■ Data extracted from a collection:
== Segment start ==

(* ===== verification/Records.v ===== *)
(** * Releases on record: internal/store/playback.go (RecordTorrent, TorrentForEpisode), cache.go

    The tables that tie a torrent's files to episodes: [torrent], [torrent_file] and [cache_entry],
    keyed as the database keys them.  A statement is a function on the three; the clock ([now], Unix seconds) is an
    argument. *)
From stdpp Require Import base gmap sets strings list sorting.
From Stdlib Require Import ZArith Lia.
From S2P Require Import Prelude GoStr.

(** ** Tables *)

Record TorrentRow := mkTorrent { engine_id : option Z; t_name : string; total_bytes : Z; added_at : Z; manual : bool }.

Record FileRow := mkFile { path : string; size_bytes : Z; anime_id : option Z; ep_key : option string; selected : bool }.

Record CacheRow := mkCache { bytes_on_disk : Z; complete : bool; pinned : bool; kept : bool; last_played_at : Z }.

Abbreviation file := (prod string Z).

Record records := mkRecords { torrent : gmap string TorrentRow; torrent_file : gmap file FileRow; cache_entry : gmap file CacheRow }.

Record TorrentRecord := mkRecord {
  InfoHash : string; EngineID : Z; Name : string; TotalSize : Z; AnimeID : Z; EpKey : string; FileIndex : Z; FilePath : string; Manual : bool;
}.

Definition WholeTorrent : Z := -1.

Definition nullableInt (a : Z) : option Z := if a =? 0 then None else Some a.
Definition nullable (s : string) : option string := if String.eqb s "" then None else Some s.

(** [anime_id = ? AND ep_key = ?]: a null matches nothing, a null parameter included. *)
Definition for_episode (a : option Z) (k : option string) (f : FileRow) : bool :=
  match a, k, anime_id f, ep_key f with
  | Some a, Some k, Some a', Some k' => (a' =? a) && String.eqb k' k
  | _, _, _, _ => false
  end.

(** ** Recording a release *)

Definition upsert_torrent (r : TorrentRecord) (now : Z) (t : gmap string TorrentRow) : gmap string TorrentRow :=
  <[InfoHash r := match t !! InfoHash r with
    | Some old => mkTorrent (Some (EngineID r)) (t_name old) (total_bytes old) (added_at old) (manual old || Manual r)
    | None => mkTorrent (Some (EngineID r)) (Name r) (TotalSize r) now (Manual r)
    end]> t.

Definition key_of (r : TorrentRecord) : file := (InfoHash r, FileIndex r).

Definition upsert_file (r : TorrentRecord) (t : gmap file FileRow) : gmap file FileRow :=
  <[key_of r := match t !! key_of r with
    | Some old => mkFile (path old) (size_bytes old) (nullableInt (AnimeID r)) (nullable (EpKey r)) true
    | None => mkFile (FilePath r) (TotalSize r) (nullableInt (AnimeID r)) (nullable (EpKey r)) true
    end]> t.

Definition unselect (f : FileRow) : FileRow := mkFile (path f) (size_bytes f) (anime_id f) (ep_key f) false.

(** One selected release per episode. *)
Definition deselect_others (r : TorrentRecord) (t : gmap file FileRow) : gmap file FileRow :=
  map_imap (fun k f => Some (if for_episode (nullableInt (AnimeID r)) (nullable (EpKey r)) f && negb (bool_decide (k = key_of r))
                             then unselect f else f)) t.

Definition upsert_cache (r : TorrentRecord) (now : Z) (t : gmap file CacheRow) : gmap file CacheRow :=
  let t := delete (InfoHash r, WholeTorrent) t in
  <[key_of r := match t !! key_of r with
    | Some old => mkCache (bytes_on_disk old) (complete old) (pinned old) (kept old) now
    | None => mkCache 0 false false false now
    end]> t.

(** A kept episode fetched again under another release stays kept. *)
Definition carries_kept (r : TorrentRecord) (files : gmap file FileRow) (t : gmap file CacheRow) : bool :=
  existsb (fun x : file * CacheRow => kept x.2 && negb (bool_decide (x.1 = key_of r)) &&
    match files !! x.1 with Some f => for_episode (nullableInt (AnimeID r)) (nullable (EpKey r)) f | None => false end) (map_to_list t).

Definition keep_row (c : CacheRow) : CacheRow := mkCache (bytes_on_disk c) (complete c) (pinned c) true (last_played_at c).

Definition RecordTorrent (r : TorrentRecord) (now : Z) (s : records) : records :=
  let files := deselect_others r (upsert_file r (torrent_file s)) in
  let cache := upsert_cache r now (cache_entry s) in
  mkRecords (upsert_torrent r now (torrent s)) files
    (if carries_kept r files cache then alter keep_row (key_of r) cache else cache).

(** ** Reading *)

(** The rows of [TorrentForEpisode]'s join, in the query's order from the order they were read in. *)
Definition engine_first (x y : file * FileRow * TorrentRow) : bool :=
  match engine_id x.2, engine_id y.2 with
  | Some _, None => true
  | None, Some _ => false
  | _, _ => added_at y.2 <? added_at x.2
  end.

Definition chosen (a : Z) (k : string) (s : records) : list (file * FileRow * TorrentRow) :=
  omap (fun x : file * FileRow =>
    if selected x.2 && for_episode (Some a) (Some k) x.2 then (fun t => (x.1, x.2, t)) <$> torrent s !! x.1.1 else None)
    (map_to_list (torrent_file s)).

Definition record_of (a : Z) (k : string) (x : file * FileRow * TorrentRow) : TorrentRecord :=
  mkRecord x.1.1.1 (default 0 (engine_id x.2)) (t_name x.2) (size_bytes x.1.2) a k x.1.1.2 (path x.1.2) (manual x.2).

Definition TorrentForEpisode (a : Z) (k : string) (s : records) : option TorrentRecord :=
  record_of a k <$> head (sort_by engine_first (chosen a k s)).

(** SQL's [lower] is ASCII's. *)
Definition sql_lower_char (c : Ascii.ascii) : Ascii.ascii :=
  let n := byte_at c in if (65 <=? n) && (n <=? 90) then byte_of (n + 32) else c.

Fixpoint sql_lower (s : string) : string :=
  match s with EmptyString => EmptyString | String c s' => String (sql_lower_char c) (sql_lower s') end.

Definition HasTorrent (hash : string) (s : records) : bool :=
  existsb (fun x : string * TorrentRow => String.eqb (sql_lower x.1) (sql_lower hash)) (map_to_list (torrent s)).

(** On record for an episode, or by file: not merely adopted by the sweep. *)
Definition TorrentClaimed (hash : string) (s : records) : bool :=
  existsb (fun x : file * FileRow => String.eqb (sql_lower x.1.1) (sql_lower hash) &&
    (negb (x.1.2 =? WholeTorrent) || bool_decide (is_Some (anime_id x.2)))) (map_to_list (torrent_file s)).

(** Some file of the torrent is the one chosen for something. *)
Definition still_chosen (hash : string) (s : records) : bool :=
  existsb (fun x : file * FileRow => String.eqb x.1.1 hash && selected x.2 && negb (x.1.2 =? WholeTorrent)) (map_to_list (torrent_file s)).
(* ===== verification/Decimal.v ===== *)
(** * Numbers as text: strconv's ParseInt, ParseUint, ParseBool and AppendInt in base ten

    What the standard library reads and writes, with the facts the coder of Bencode
    is built on: a number is written in one way, and a text that starts as the writer would start
    it and is read as a number is what the writer writes for it. *)
From stdpp Require Import base list strings pretty.
From Stdlib Require Import ZArith Lia Ascii.
From S2P Require Import Prelude GoStr.

#[local] Open Scope string_scope.
#[local] Open Scope Z_scope.

(** ** Reading *)

(** Digits, at least one. *)
Definition digits (s : string) : option Z := match s with "" => None | _ => digits_value s 0 end.

(** A sign and digits, of any size: [big.Int.SetString] in base ten. *)
Definition int_text (s : string) : option Z :=
  match s with
  | "" => None
  | String c s' =>
      if byte_at c =? 45 then option_map Z.opp (digits s') else if byte_at c =? 43 then digits s' else digits s
  end.

(** [None] where the error is not nil. *)
Definition ParseInt (s : string) : option Z :=
  match int_text s with Some n => if (- 2 ^ 63 <=? n) && (n <? 2 ^ 63) then Some n else None | None => None end.

Definition ParseUint (s : string) : option Z :=
  match digits s with Some n => if n <? 2 ^ 64 then Some n else None | None => None end.

Definition ParseBool (s : string) : option bool :=
  if existsb (String.eqb s) ["1"; "t"; "T"; "true"; "TRUE"; "True"] then Some true
  else if existsb (String.eqb s) ["0"; "f"; "F"; "false"; "FALSE"; "False"] then Some false else None.

(** ** Texts of numbers *)

Definition digit (c : Ascii.ascii) : bool := is_ascii_digit (byte_at c).
Definition leading (s : string) : Z := match s with "" => 0 | String c _ => byte_at c end.

Fixpoint all_digits (s : string) : bool := match s with "" => true | String c s' => digit c && all_digits s' end.

Definition decimal (n : N) : string := pretty n.

Lemma digits_value_app a b acc :
  digits_value (a +:+ b) acc = match digits_value a acc with Some v => digits_value b v | None => None end.
Proof. revert acc. induction a as [|c a IH]; intros acc; simpl; [done|]. destruct (is_ascii_digit _); [apply IH|done]. Qed.

Lemma digits_value_digits s acc v : digits_value s acc = Some v -> all_digits s = true.
Proof. revert acc. induction s as [|c s IH]; intros acc; cbn; [done|]. unfold digit. destruct (is_ascii_digit _); [apply IH|done]. Qed.

Lemma digits_value_some s acc : all_digits s = true -> exists v, digits_value s acc = Some v.
Proof.
  revert acc. induction s as [|c s IH]; intros acc; cbn; [eauto|]. intros [Hc Hs]%andb_true_iff. unfold digit in Hc. rewrite Hc.
  by apply IH.
Qed.

Lemma digit_char n : (n < 10)%N -> digit (pretty_N_char n) = true /\ byte_at (pretty_N_char n) = 48 + Z.of_N n.
Proof. intros Hn. destruct n as [|[[[[]|[]|]|[[]|[]|]|]|[[[]|[]|]|[[]|[]|]|]|]]; try lia; done. Qed.

Lemma digit_of_char c : digit c = true -> exists n, (n < 10)%N /\ pretty_N_char n = c.
Proof.
  unfold digit, is_ascii_digit. intros H. bool_prop. exists (Z.to_N (byte_at c - 48)). split; [lia|].
  assert (Z.to_N (byte_at c - 48) < 10)%N as Hn by lia. pose proof (digit_char _ Hn) as [_ Hb].
  etrans; [symmetry; apply byte_of_at|]. etrans; [|apply byte_of_at]. rewrite Hb. f_equal. lia.
Qed.

Lemma string_snoc (s : string) : s <> "" -> exists s' c, s = s' +:+ String c "".
Proof.
  induction s as [|c s IH]; [done|]. intros _. destruct s as [|c' s']; [by exists "", c|].
  destruct IH as (t & d & Ht); [done|]. exists (String c t), d. cbn. by rewrite Ht.
Qed.

Lemma pretty_N_go_app x s : pretty_N_go x s = pretty_N_go x "" +:+ s.
Proof.
  revert s. induction (N.lt_wf_0 x) as [x _ IH]. intros s. destruct (decide (0 < x)%N) as [Hx|Hx].
  - rewrite (pretty_N_go_step x s), (pretty_N_go_step x "") by done. assert (x `div` 10 < x)%N as Hlt by (by apply N.div_lt).
    rewrite (IH _ Hlt (String _ s)), (IH _ Hlt (String _ "")). by rewrite string_app_assoc.
  - replace x with 0%N by lia. by rewrite !pretty_N_go_0.
Qed.

(** The last digit of what is written. *)
Lemma dec_step n : (10 <= n)%N -> decimal n = decimal (n / 10) +:+ String (pretty_N_char (n mod 10)) "".
Proof.
  intros Hn. assert (0 < n / 10)%N by (apply N.div_str_pos; lia). unfold decimal, pretty, pretty_N.
  rewrite !decide_False by lia. rewrite (pretty_N_go_step n) by lia. apply pretty_N_go_app.
Qed.

Lemma dec_small n : (n < 10)%N -> decimal n = String (pretty_N_char n) "".
Proof. intros Hn. destruct n as [|[[[[]|[]|]|[[]|[]|]|]|[[[]|[]|]|[[]|[]|]|]|]]; try lia; done. Qed.

Lemma dec_value n : digits_value (decimal n) 0 = Some (Z.of_N n).
Proof.
  induction (N.lt_wf_0 n) as [n _ IH]. destruct (decide (n < 10)%N) as [Hn|Hn].
  - rewrite dec_small by done. pose proof (digit_char n Hn) as [Hd Hb]. unfold digit in Hd. cbn [digits_value]. rewrite Hd, Hb.
    f_equal. lia.
  - rewrite dec_step by lia. rewrite digits_value_app, IH by (apply N.div_lt; lia).
    assert (n mod 10 < 10)%N as Hm by (apply N.mod_lt; lia). pose proof (digit_char _ Hm) as [Hd Hb].
    unfold digit in Hd. cbn [digits_value]. rewrite Hd, Hb. f_equal.
    pose proof (N.div_mod n 10 ltac:(lia)). lia.
Qed.

Lemma dec_nonempty n : decimal n <> "".
Proof.
  destruct (decide (n < 10)%N); [by rewrite dec_small|]. rewrite dec_step by lia. by destruct (decimal (n / 10)).
Qed.

Lemma leading_app a b : a <> "" -> leading (a +:+ b) = leading a.
Proof. by destruct a. Qed.

Lemma dec_leading n : (0 < n)%N -> 49 <= leading (decimal n) <= 57.
Proof.
  induction (N.lt_wf_0 n) as [n _ IH]. intros Hp. destruct (decide (n < 10)%N) as [Hn|Hn].
  - rewrite dec_small by done. cbn [leading]. pose proof (digit_char n Hn) as [_ ->]. lia.
  - rewrite dec_step by lia. rewrite leading_app by apply dec_nonempty. apply IH; [apply N.div_lt; lia|].
    apply N.div_str_pos; lia.
Qed.

(** What reads as a number and starts as the writer would start it is what the writer writes. *)
Lemma digits_canonical s v : digits_value s 0 = Some v -> s <> "" -> leading s <> 48 \/ s = "0" -> s = decimal (Z.to_N v).
Proof.
  remember (String.length s) as k eqn:Hk. revert s v Hk. induction k as [k IH] using lt_wf_ind. intros s v Hk Hv Hs Hl.
  destruct (string_snoc s Hs) as (t & c & ->). rewrite digits_value_app in Hv.
  destruct (digits_value t 0) as [u|] eqn:Hu; [|done]. cbn [digits_value] in Hv.
  destruct (is_ascii_digit (byte_at c)) eqn:Hc; [|done]. injection Hv as <-.
  destruct (digit_of_char c Hc) as (d & Hd & <-). pose proof (digit_char d Hd) as [_ ->].
  destruct t as [|c0 t0].
  { cbn in Hu. injection Hu as <-. replace (Z.to_N _) with d by lia. by rewrite dec_small. }
  pose proof (digits_value_bound _ 0 _ (Z.le_refl 0) Hu) as Hb.
  assert (String c0 t0 = decimal (Z.to_N u)) as Ht.
  { apply (IH (String.length (String c0 t0))); [|done|done|done|].
    - rewrite Hk, string_app_length. cbn. lia.
    - left. destruct Hl as [Hl|Hl]; [done|]. by destruct t0. }
  rewrite Ht. assert (0 < u) as Hu0.
  { destruct (decide (u = 0)) as [->|]; [|lia]. cbn in Ht. injection Ht as -> ->. destruct Hl as [Hl|Hl]; [by destruct Hl|done]. }
  assert (Z.to_N (u * 10 + (48 + Z.of_N d - 48)) = (Z.to_N u * 10 + d)%N) as -> by lia.
  rewrite (dec_step (_ + _)) by lia. rewrite N.div_add_l, N.div_small, N.add_0_r by lia. do 3 f_equal.
  rewrite N.add_comm, N.Div0.mod_add. by rewrite N.mod_small.
Qed.

(** ** Integers *)

Lemma itoa_dec n : itoa n = if n <? 0 then "-" +:+ decimal (Z.to_N (- n)) else decimal (Z.to_N n).
Proof. by destruct n. Qed.

Lemma dec_digits n : all_digits (decimal n) = true.
Proof. by apply digits_value_digits with (acc := 0) (v := Z.of_N n), dec_value. Qed.

Lemma digits_dec n : digits (decimal n) = Some (Z.of_N n).
Proof. unfold digits. destruct (decimal n) eqn:E; [by apply dec_nonempty in E|]. rewrite <- E. apply dec_value. Qed.

Lemma digit_bounds c : digit c = true <-> 48 <= byte_at c <= 57.
Proof. unfold digit, is_ascii_digit. rewrite andb_true_iff, !Z.leb_le. lia. Qed.

(** A text that starts with a digit is read by its digits alone. *)
Lemma int_text_digit c s : digit c = true -> int_text (String c s) = digits (String c s).
Proof.
  intros Hc%digit_bounds. cbn [int_text]. destruct (Z.eqb_spec (byte_at c) 45); [lia|]. destruct (Z.eqb_spec (byte_at c) 43); [lia|done].
Qed.

Lemma int_text_dec n : int_text (decimal n) = Some (Z.of_N n).
Proof.
  pose proof (dec_digits n) as Hd. rewrite <- digits_dec. destruct (decimal n) as [|c s]; [done|].
  apply andb_true_iff in Hd as [Hc _]. by apply int_text_digit.
Qed.

Lemma int_text_itoa n : int_text (itoa n) = Some n.
Proof.
  rewrite itoa_dec. destruct (Z.ltb_spec n 0); [|rewrite int_text_dec; f_equal; lia].
  change ("-" +:+ decimal (Z.to_N (- n))) with (String "-"%char (decimal (Z.to_N (- n)))). cbn [int_text].
  change (byte_at "-"%char =? 45) with true. cbn iota. rewrite digits_dec. cbn. f_equal. lia.
Qed.

Lemma ParseInt_itoa n : in64 n -> ParseInt (itoa n) = Some n.
Proof.
  intros Hn. unfold ParseInt. rewrite int_text_itoa. unfold in64 in Hn.
  destruct (Z.leb_spec (- 2 ^ 63) n), (Z.ltb_spec n (2 ^ 63)); try done; lia.
Qed.

Lemma ParseUint_itoa n : 0 <= n < 2 ^ 64 -> ParseUint (itoa n) = Some n.
Proof.
  intros Hn. unfold ParseUint. rewrite itoa_dec. destruct (Z.ltb_spec n 0); [lia|]. rewrite digits_dec, Z2N.id by lia.
  destruct (Z.ltb_spec n (2 ^ 64)); [done|lia].
Qed.

Lemma itoa_nonempty n : itoa n <> "".
Proof. rewrite itoa_dec. destruct (n <? 0); [done|apply dec_nonempty]. Qed.

(** *** The texts the coder takes *)

(** A first digit that is no zero, after a minus sign if there is one; a text of one byte passes. *)
Definition well_led (s : string) : bool :=
  match s with
  | "" | String _ "" => true
  | String c s' =>
      let c := match s' with String d _ => if byte_at c =? 45 then d else c | "" => c end in
      negb ((byte_at c <? 49) || (57 <? byte_at c))
  end.

Lemma well_led_itoa n : well_led (itoa n) = true.
Proof.
  rewrite itoa_dec. destruct (Z.ltb_spec n 0).
  - pose proof (dec_leading (Z.to_N (- n)) ltac:(lia)) as Hl. change ("-" +:+ decimal (Z.to_N (- n))) with (String "-"%char (decimal (Z.to_N (- n)))).
    destruct (decimal (Z.to_N (- n))) as [|c s]; [done|]. cbn [leading] in Hl. unfold well_led. change (byte_at "-"%char =? 45) with true. cbn iota. destruct (Z.ltb_spec (byte_at c) 49), (Z.ltb_spec 57 (byte_at c)); try done; lia.
  - destruct (decide (n = 0)) as [->|]; [done|]. pose proof (dec_leading (Z.to_N n) ltac:(lia)) as Hl.
    destruct (decimal (Z.to_N n)) as [|c s]; [done|]. cbn [leading] in Hl. unfold well_led. destruct s as [|d s]; [done|].
    destruct (Z.eqb_spec (byte_at c) 45); [lia|].
    destruct (Z.ltb_spec (byte_at c) 49), (Z.ltb_spec 57 (byte_at c)); try done; lia.
Qed.

Lemma digits_well_led c s v : digits (String c s) = Some v -> well_led (String c s) = true -> String c s = decimal (Z.to_N v).
Proof.
  intros Hv Hw. apply digits_canonical; [done|done|]. cbn [leading]. destruct s as [|d s].
  - destruct (decide (byte_at c = 48)) as [E|]; [right|by left]. by rewrite <- (byte_of_at c), E.
  - left. unfold well_led in Hw. apply negb_true_iff, orb_false_iff in Hw as [H1 H2].
    destruct (byte_at c =? 45) eqn:E; bool_prop; lia.
Qed.

(** So an integer is read from one text only. *)
Lemma int_text_canonical s n : int_text s = Some n -> well_led s = true -> s = itoa n.
Proof.
  destruct s as [|c s]; [done|]. cbn [int_text]. intros Hn Hw. destruct (Z.eqb_spec (byte_at c) 45) as [E|].
  - assert (c = "-"%char) as -> by (by rewrite <- (byte_of_at c), E).
    destruct (digits s) as [v|] eqn:Hv; [|done]. injection Hn as <-. destruct s as [|d s]; [done|].
    unfold well_led in Hw. change (byte_at "-"%char =? 45) with true in Hw. cbn iota in Hw. bool_prop. pose proof (digits_value_bound _ 0 _ (Z.le_refl 0) Hv) as Hb.
    assert (String d s = decimal (Z.to_N v)) as Hd.
    { apply digits_canonical; [done|done|]. left. cbn [leading]. lia. }
    rewrite itoa_dec. destruct (Z.ltb_spec (- v) 0) as [|Hv0].
    + by rewrite Z.opp_involutive, <- Hd.
    + assert (v = 0) as -> by lia. cbn in Hd. injection Hd as -> ->. done.
  - destruct (Z.eqb_spec (byte_at c) 43) as [E|].
    { exfalso. assert (c = "+"%char) as -> by (by rewrite <- (byte_of_at c), E). destruct s; done. }
    pose proof (digits_value_bound _ 0 _ (Z.le_refl 0) Hn) as Hb. rewrite (digits_well_led _ _ _ Hn Hw), itoa_dec.
    destruct (Z.ltb_spec n 0); [lia|done].
Qed.
Definition seq_of (v : val) : list val := match v with VSeq l => l | _ => [] end.

(** The elements of a list, into a slice that grows or an array that does not. *)
Fixpoint list_loop (rec : ty -> val -> dec -> res) (iface : dec -> got) (e : ty) (grows : bool) (fuel : nat) (i : nat) (l : list val) (d : dec) :
    dec * list val * nat * outcome :=
  match fuel with
  | O => (d, l, i, Unfinished)
  | S k =>
      let l := if grows && (length l <=? i)%nat then (l ++ [zero e])%list else l in
      match l !! i with
      | Some x =>
          match rec e x d with
          | (d, x, Value) => list_loop rec iface e grows k (S i) (<[i := x]> l) d
          | (d, x, o) => (d, <[i := x]> l, i, o)
          end
      | None =>
          match iface d with
          | Got _ d => list_loop rec iface e grows k (S i) l d
          | Ended d => (d, l, i, End)
          | Threw er => (d, l, i, Panicked er)
          | Spent => (d, l, i, Unfinished)
          end
      end
  end.

(** [parseList] into a slice or an array. *)
Definition parseSeq (rec : ty -> val -> dec -> res) (iface : dec -> got) (fuel : nat) (e : ty) (grows : bool) (cur : val) (d : dec) : res :=
  match list_loop rec iface e grows fuel 0 (seq_of cur) d with
  | (d, l, i, End) =>
      let l := if grows then take i l else (take i l ++ replicate (length l - i) (zero e))%list in
      (d, VSeq l, Value)
  | (d, l, _, o) => (d, VSeq l, o)
  end.

Definition parseList (rec : ty -> val -> dec -> res) (iface : dec -> got) (fuel : nat) (t : ty) (cur : val) (d : dec) : res :=
  match t with
  | TSlice e => parseSeq rec iface fuel e true cur d
  | TArray _ e => parseSeq rec iface fuel e false cur d
  | _ =>
      match parseSeq rec iface fuel t true VNil d with
      | (d, VSeq [v], Value) => (d, v, Value)
      | (d, _, Value) => (d, cur, Failed UnmarshalTypeError)
      | (d, _, o) => (d, cur, o)
      end
  end.

Fixpoint map_set (k : string) (v : val) (m : list (string * val)) : list (string * val) :=
  match m with
  | [] => [(k, v)]
  | (k', v') :: m' => if String.eqb k k' then (k, v) :: m' else if str_lt k k' then (k, v) :: m else (k', v') :: map_set k v m'
  end.

Definition map_of (v : val) : list (string * val) := match v with VMap m => m | _ => [] end.

(** [getDictField]: the type of the value, whether its tag ignores type errors, and where it goes; or
    nowhere. *)
Definition getDictField (t : ty) (key : string) : option (ty * bool * (val -> val -> val)) :=
  match t with
  | TMap e => Some (e, false, fun m x => VMap (map_set key x (map_of m)))
  | TStruct fs =>
      match getStructFieldForKey fs key 0 with
      | Some (i, f) => Some (FieldType f, IgnoreUnmarshalTypeError (parseTag (Tag f)),
          fun s x => match s with VStruct l => VStruct (<[i := x]> l) | _ => s end)
      | None => None
      end
  | _ => None
  end.

Fixpoint dict_loop (rec : ty -> val -> dec -> res) (iface : dec -> got) (t : ty) (fuel : nat) (cur : val) (d : dec) : res :=
  match fuel with
  | O => (d, cur, Unfinished)
  | S k =>
      match rec TString (VString "") d with
      | (d, _, End) => (d, cur, Value)
      | (d, _, Failed e) => (d, cur, Failed (Wrapped e))
      | (d, VString key, Value) =>
          match getDictField t key with
          | None =>
              match iface d with
              | Got _ d => dict_loop rec iface t k cur d
              | Ended d => (d, cur, Failed NotDiscarded)
              | Threw e => (d, cur, Panicked e)
              | Spent => (d, cur, Unfinished)
              end
          | Some (ft, ignores, put) =>
              match rec ft (zero ft) d with
              | (d, x, Value) => dict_loop rec iface t k (put cur x) d
              | (d, x, Failed e) =>
                  if is_type_error e && ignores then dict_loop rec iface t k (put cur x) d else (d, cur, Failed (Wrapped e))
              | (d, _, End) => (d, cur, Failed MissingValue)
              | (d, _, o) => (d, cur, o)
              end
          end
      | (d, _, o) => (d, cur, o)
      end
  end.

== Segment end ==

From the records above, repeat exactly the lines from the one with "keyed as the" through the one with "Record FileRow := mkFile", both included.

■ THE COMPLETED TASK:
    keyed as the database keys them.  A statement is a function on the three; the clock ([now], Unix seconds) is an
    argument. *)
From stdpp Require Import base gmap sets strings list sorting.
From Stdlib Require Import ZArith Lia.
From S2P Require Import Prelude GoStr.

(** ** Tables *)

Record TorrentRow := mkTorrent { engine_id : option Z; t_name : string; total_bytes : Z; added_at : Z; manual : bool }.

Record FileRow := mkFile { path : string; size_bytes : Z; anime_id : option Z; ep_key : option string; selected : bool }.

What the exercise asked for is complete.